Work request:
Write out the stretch of lines below that begins at the line with "to_uppercase := to_ascii_uppercase;" and ends at the line with "(resolve_registry_auth (World := unit)", including both, exactly as given and nothing more.

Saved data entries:
::::::::::
(** ** Resets *)

(** The name of a table in a reset reads back, whatever follows. *)
Lemma table_reads_back name rest :
  starts_with (λ c, Ascii.eqb c dquote) rest = false → read_identifier (quoted_table name +:+ rest) = Some (name, rest).
Proof.
  intros Hr. unfold quoted_table. rewrite !string_app_assoc.
  change (char_text dquote +:+ ?s) with (String dquote s). cbn [read_identifier].
  change (Ascii.eqb dquote dquote) with true. cbv iota. by apply read_doubled.
Qed.

(** ** Credentials *)

Section AuthOrder.
Context {World Number : Type} `{Cmd : !Commands World} `{Crates : !AuthCrates}.
Context (environment : string → option string) (read_file : string → result string string)
  (parse_json : string → result (Json Number) string).

(** The order of the sources: the variable, the entry of the file, the helper of
    the registry, the store of all registries; the helpers are asked exactly
    when the file has no entry that reads. *)
Theorem sources_in_order registry env_prefix w :
  resolve_registry_auth environment read_file parse_json registry env_prefix w =
  match env_var environment (env_prefix +:+ "_" +:+ to_uppercase registry +:+ "_PAT") with
  | Some token => (Ok (Some (AuthBearer token)), w)
  | None =>
      match load_docker_config environment read_file parse_json with
      | Err e => (Err e, w)
      | Ok config =>
          match auth_of_entry config registry with
          | Err e => (Err e, w)
          | Ok (Some auth) => (Ok (Some auth), w)
          | Ok None =>
              match option_or_else (dc_cred_helpers config ≫= json_get registry) (dc_creds_store config) with
              | Some helper => resolve_via_credential_helper parse_json helper registry w
              | None => (Ok None, w)
              end
          end
      end
  end.
Proof.
  unfold resolve_registry_auth. destruct (env_var _ _); [done|].
  destruct (load_docker_config _ _ _) as [config|e]; [|done]. cbn [rbind].
  destruct (auth_of_entry config registry) as [[auth|]|e]; [done| |done]. cbn [rbind].
  destruct (dc_cred_helpers config ≫= json_get registry) as [helper|]; [done|]. by destruct (dc_creds_store config).
Qed.
End AuthOrder.

(** ** A small Docker

    Containers under their names, with their network and whether they run; a
    container that is bound to the port 5432 of the host does not start, and
    every port answers. *)
Record SmallDocker := { sd_networks : list string; sd_containers : list (string * (string * bool * bool)); sd_clock : Z }.

Definition set_containers (w : SmallDocker) (l : list (string * (string * bool * bool))) : SmallDocker :=
  {| sd_networks := sd_networks w; sd_containers := l; sd_clock := sd_clock w |}.

Definition set_networks (w : SmallDocker) (l : list string) : SmallDocker :=
  {| sd_networks := l; sd_containers := sd_containers w; sd_clock := sd_clock w |}.

Definition runs_on (network : string) (c : string * (string * bool * bool)) : bool := String.eqb c.2.1.1 network && c.2.1.2.

Definition is_taken (config : ContainerCreateBody) : bool :=
  match cc_port_bindings config with
  | Some bindings => existsb (λ b, String.eqb b.2.2 "5432") (map_to_list bindings)
  | None => false
  end.

#[local] Instance small_docker : DockerApi SmallDocker :=
  {| dk_inspect_network n w :=
       (if existsb (String.eqb n) (sd_networks w) || existsb (runs_on n) (sd_containers w) then Ok (Some (List.map fst (List.filter (runs_on n) (sd_containers w))))
        else Err "no such network", w);
     dk_create_network n w := (Ok tt, set_networks w (n :: sd_networks w));
     dk_remove_network n w := (Ok tt, set_networks w (List.filter (λ m, negb (String.eqb m n)) (sd_networks w)));
     dk_create_container name config w :=
       (Ok name, set_containers w (sd_containers w ++ [(name, (cc_network_mode config, false, is_taken config))]));
     dk_start_container id w :=
       if existsb (λ c, String.eqb c.1 id && c.2.2) (sd_containers w) then (Err "port is already allocated", w)
       else (Ok tt, set_containers w (List.map (λ c, if String.eqb c.1 id then (c.1, (c.2.1.1, true, c.2.2)) else c) (sd_containers w)));
     dk_remove_container id w := (Ok tt, set_containers w (List.filter (λ c, negb (String.eqb c.1 id)) (sd_containers w)));
     dk_wait_container id w := ([Err "exited with 3"], w); dk_logs id w := ([Ok "done"], w);
     dk_inspect_image image w := (Ok tt, w); dk_create_image image w := ([], w); dk_upload id path tar w := (Ok tt, w);
     dk_tag_image image repo tag w := (Ok tt, w); dk_push_image repo tag w := ([], w) |}.

#[local] Instance small_network : RigNetwork SmallDocker :=
  {| rig_clock := sd_clock;
     rig_sleep ms w := {| sd_networks := sd_networks w; sd_containers := sd_containers w; sd_clock := sd_clock w + 1000000 * ms |};
     tcp_connect addr w := (true, w); http_get_status url w := (Some true, w); http_post url w := (Ok (true, "200 OK", "1"), w);
     bind_ephemeral w := (Ok 40000%N, w); to_socket_addrs addr := Ok [addr]; connect_timeout addr w := (Err (TimedOut "timed out"), w);
     pgc_connect url w := (Ok tt, w); pgc_tables url w := (Ok [], w); pgc_batch url sql w := (Ok tt, w); pgc_finish url w := (Ok tt, w);
     chc_tables url db w := (Ok [], w); chc_execute url db sql w := (Ok tt, w); tar_of name data := Ok data;
     debug_duration ns := show_Z (ns / 1000000000) +:+ "s" |}.

Lemma small_clock : SteadyClock.
Proof. split; simpl; intros; lia. Qed.

Definition small_attached (w : SmallDocker) (network id : string) : Prop :=
  ∃ c, c ∈ sd_containers w ∧ c.1 = id ∧ runs_on network c = true.

Lemma small_filter (f : string * (string * bool * bool) → bool) w n id :
  small_attached (set_containers w (List.filter f (sd_containers w))) n id → small_attached w n id.
Proof.
  intros (c & Hin & H). exists c. split; [|done]. simpl in Hin. apply list_elem_of_In, List.filter_In in Hin as [Hin _].
  by apply list_elem_of_In.
Qed.

Definition small_laws : LawfulDocker (World := SmallDocker).
Proof.
  refine {| attached := small_attached |}.
  - intros network w r w' [= <- <-]. split; [done|]. destruct (_ || _); [|done]. intros ids [= <-] id (c & Hin & <- & Hr).
    apply list_elem_of_In, List.in_map, List.filter_In. by split; [apply list_elem_of_In|].
  - intros id w r w' [= <- <-]. split; [intros n i; apply small_filter|].
    intros _ n (c & Hin & Hid & _). simpl in Hin. apply list_elem_of_In, List.filter_In in Hin as [_ Hne].
    rewrite Hid, String.eqb_refl in Hne. done.
  - intros network w r w' [= <- <-]. done.
  - intros network w r w' [= <- <-]. done.
Defined.

Definition no_containers : SmallDocker := {| sd_networks := []; sd_containers := []; sd_clock := 0 |}.

(** MinIO runs, and PostgreSQL does not start on a port that is taken. *)
Definition taken_port : TestRigBuilder := with_service_on_port SPostgres 5432 (with_service SMinio TestRigBuilder_default).
Definition two_nodes : TestRigBuilder :=
  with_clickhouse_named_native "b" None (Some 9001%N) (with_clickhouse_on_port 8124 (with_clickhouse TestRigBuilder_default)).

Lemma build_ends_witness :
  (61 ≤ 61)%nat ∧ (build_rig (World := SmallDocker) 61 (Ok tt) "0" taken_port no_containers).1 ≠ None.
Proof. split; [lia|]. apply (build_ends (Clock := small_clock)). lia. Defined.

Definition two_nodes_run := build_rig (World := SmallDocker) 61 (Ok tt) "0" two_nodes no_containers.

Lemma two_nodes_are_built : match two_nodes_run.1 with Some (Ok _) => true | _ => false end = true.
Proof. vm_compute. reflexivity. Qed.

Lemma rigs_have_what_was_asked_for_witness :
  ∃ rig w', two_nodes_run = (Some (Ok rig), w')
    ∧ ∃ service, rig_clickhouse_named rig "b" = Ok service ∧ is_some (chs_native_host_port service) = true.
Proof.
  pose proof two_nodes_are_built as Hok. destruct two_nodes_run as [[[rig|]|] w'] eqn:Hb; [|discriminate Hok..].
  exists rig, w'. split; [reflexivity|].
  destruct (rigs_have_what_was_asked_for 61 (Ok tt) "0" two_nodes no_containers rig w') as (_ & _ & _ & _ & Hn & _).
  - apply (bool_decide_unpack _). reflexivity.
  - exact Hb.
  - destruct (Hn {| spec_name := "b"; spec_host_port := None; spec_native_host_port := Some 9001%N |}) as (service & Hs & _ & _ & Hp).
    + apply elem_of_cons. right. apply elem_of_cons. by left.
    + exists service. split; [exact Hs|exact Hp].
Defined.

Definition taken_run := build_rig (World := SmallDocker) 61 (Ok tt) "0" taken_port no_containers.

Lemma taken_port_fails : match taken_run.1 with Some (Err e) => e | _ => "" end = "port is already allocated".
Proof. vm_compute. reflexivity. Qed.

Lemma small_responsive network : responsive (Laws := small_laws) network.
Proof.
  split; [reflexivity|]. intros w. simpl.
  destruct (existsb (runs_on network) (sd_containers w)) eqn:He; [right; rewrite orb_true_r; by eexists|].
  left. intros id (c & Hin & _ & Hr). assert (Htrue : existsb (runs_on network) (sd_containers w) = true); [|congruence].
  apply existsb_exists. exists c. split; [by apply list_elem_of_In|done].
Qed.

Lemma failed_builds_leave_nothing_running_witness :
  ∃ w', taken_run = (Some (Err "port is already allocated"), w') ∧ clear (Laws := small_laws) w' (rig_network "0").
Proof.
  pose proof taken_port_fails as Hok. destruct taken_run as [[[rig|e]|] w'] eqn:Hb; [discriminate Hok| |discriminate Hok].
  cbn in Hok. subst e. exists w'. split; [reflexivity|].
  apply (failed_builds_leave_nothing_running (Laws := small_laws) 61 (Ok tt) "0" taken_port no_containers "port is already allocated" w').
  - intros id (c & Hin & _). exact (proj1 (elem_of_nil c) Hin).
  - apply small_responsive.
  - exact Hb.
Defined.

(** The container that did not start is attached to no network: it is left. *)
Example a_container_that_did_not_start_is_left :
  List.map fst (sd_containers taken_run.2) = ["syndb-test-rig-0-postgres"].
Proof. vm_compute. reflexivity. Qed.

(** So is one whose wait ends with an error, with what it has written. *)
Example a_failed_wait_leaves_its_container :
  let '(r, w) := run_container_to_completion (World := SmallDocker) "job" "net" "image" [] ["run"] no_containers in
  r = Some (Err "exited with 3") ∧ List.map fst (sd_containers w) = ["job"].
Proof. vm_compute. split; reflexivity. Qed.

(** ** Credentials of Docker *)

Definition plain_crates : AuthCrates :=
  {| to_uppercase := to_ascii_uppercase; auth_base64_decode := Ok; auth_utf8_error := "invalid utf-8"; mismatch := "invalid type" |}.

(** Docker writes [credsStore] and [credHelpers], which are not the names of
    the fields: no helper is asked. *)
Example helpers_are_not_found :
  (resolve_registry_auth (World := unit) (Number := unit) (Cmd := says "{}") (Crates := plain_crates)
     (λ name, if String.eqb name "HOME" then Some "/home/u" else None) (λ _, Ok "config")
     (λ _, Ok (JObject [("credsStore", JString "desktop"); ("credHelpers", JObject [("ghcr.io", JString "gh")])]))
     "ghcr.io" "CI" tt).1 = Ok None.
Proof. vm_compute. reflexivity. Qed.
::::::::::
Task answer:
  {| to_uppercase := to_ascii_uppercase; auth_base64_decode := Ok; auth_utf8_error := "invalid utf-8"; mismatch := "invalid type" |}.

(** Docker writes [credsStore] and [credHelpers], which are not the names of
    the fields: no helper is asked. *)
Example helpers_are_not_found :
  (resolve_registry_auth (World := unit) (Number := unit) (Cmd := says "{}") (Crates := plain_crates)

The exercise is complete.